Every line in the data below that holds "Variable" should be found and copied.
***** Materials provided
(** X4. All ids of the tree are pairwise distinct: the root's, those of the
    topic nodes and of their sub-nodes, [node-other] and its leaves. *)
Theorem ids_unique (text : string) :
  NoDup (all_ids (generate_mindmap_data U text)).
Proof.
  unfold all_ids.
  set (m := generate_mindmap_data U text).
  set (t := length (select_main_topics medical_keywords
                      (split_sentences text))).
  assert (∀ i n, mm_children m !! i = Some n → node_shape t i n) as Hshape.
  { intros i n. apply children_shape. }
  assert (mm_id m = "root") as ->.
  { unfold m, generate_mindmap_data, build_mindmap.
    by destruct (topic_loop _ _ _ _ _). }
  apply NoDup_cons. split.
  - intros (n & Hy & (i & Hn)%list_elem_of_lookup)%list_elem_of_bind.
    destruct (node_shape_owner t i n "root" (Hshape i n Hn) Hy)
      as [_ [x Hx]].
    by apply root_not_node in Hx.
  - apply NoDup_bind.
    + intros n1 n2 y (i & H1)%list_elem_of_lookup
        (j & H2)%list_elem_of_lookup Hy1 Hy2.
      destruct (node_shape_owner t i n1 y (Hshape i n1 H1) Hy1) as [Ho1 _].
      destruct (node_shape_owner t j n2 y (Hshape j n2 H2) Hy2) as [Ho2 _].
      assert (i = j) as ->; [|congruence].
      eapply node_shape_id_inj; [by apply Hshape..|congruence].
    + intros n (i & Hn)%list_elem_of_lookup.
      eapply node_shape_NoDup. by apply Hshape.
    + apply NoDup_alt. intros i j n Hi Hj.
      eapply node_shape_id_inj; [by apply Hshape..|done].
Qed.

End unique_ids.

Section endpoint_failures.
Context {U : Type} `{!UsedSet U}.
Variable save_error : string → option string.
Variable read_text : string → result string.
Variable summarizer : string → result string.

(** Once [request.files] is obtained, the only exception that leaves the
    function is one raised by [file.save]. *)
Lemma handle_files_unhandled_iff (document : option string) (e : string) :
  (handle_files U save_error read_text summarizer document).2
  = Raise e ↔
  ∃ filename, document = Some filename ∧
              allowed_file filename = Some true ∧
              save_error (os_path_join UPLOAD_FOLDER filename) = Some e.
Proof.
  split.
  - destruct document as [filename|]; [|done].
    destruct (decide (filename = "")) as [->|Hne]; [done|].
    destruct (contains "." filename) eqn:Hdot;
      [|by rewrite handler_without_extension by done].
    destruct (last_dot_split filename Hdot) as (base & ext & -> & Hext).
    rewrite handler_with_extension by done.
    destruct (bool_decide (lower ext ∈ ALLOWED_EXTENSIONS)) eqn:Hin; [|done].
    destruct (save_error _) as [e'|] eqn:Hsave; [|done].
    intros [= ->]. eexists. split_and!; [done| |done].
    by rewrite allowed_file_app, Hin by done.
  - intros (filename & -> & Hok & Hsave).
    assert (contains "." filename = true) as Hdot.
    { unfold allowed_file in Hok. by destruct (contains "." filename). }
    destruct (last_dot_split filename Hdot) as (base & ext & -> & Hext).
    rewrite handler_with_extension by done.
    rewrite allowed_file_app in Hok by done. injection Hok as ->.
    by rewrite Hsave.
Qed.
**********
***** Materials provided
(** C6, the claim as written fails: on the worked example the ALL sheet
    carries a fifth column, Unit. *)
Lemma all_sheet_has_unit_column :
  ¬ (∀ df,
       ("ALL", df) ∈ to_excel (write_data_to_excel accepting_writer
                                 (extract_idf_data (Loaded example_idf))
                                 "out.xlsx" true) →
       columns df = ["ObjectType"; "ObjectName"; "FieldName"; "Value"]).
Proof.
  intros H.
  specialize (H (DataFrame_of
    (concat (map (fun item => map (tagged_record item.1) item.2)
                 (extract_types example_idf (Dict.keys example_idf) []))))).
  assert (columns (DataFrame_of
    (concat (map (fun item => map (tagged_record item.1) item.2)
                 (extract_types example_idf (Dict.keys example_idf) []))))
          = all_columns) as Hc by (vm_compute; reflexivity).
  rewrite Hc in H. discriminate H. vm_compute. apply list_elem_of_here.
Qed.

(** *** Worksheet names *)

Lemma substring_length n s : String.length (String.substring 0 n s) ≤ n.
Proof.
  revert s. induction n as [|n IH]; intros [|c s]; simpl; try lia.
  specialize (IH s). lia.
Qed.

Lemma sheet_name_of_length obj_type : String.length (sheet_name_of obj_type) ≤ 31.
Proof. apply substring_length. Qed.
**********
[Expected answer]
Variable save_error : string → option string.
Variable read_text : string → result string.
Variable summarizer : string → result string.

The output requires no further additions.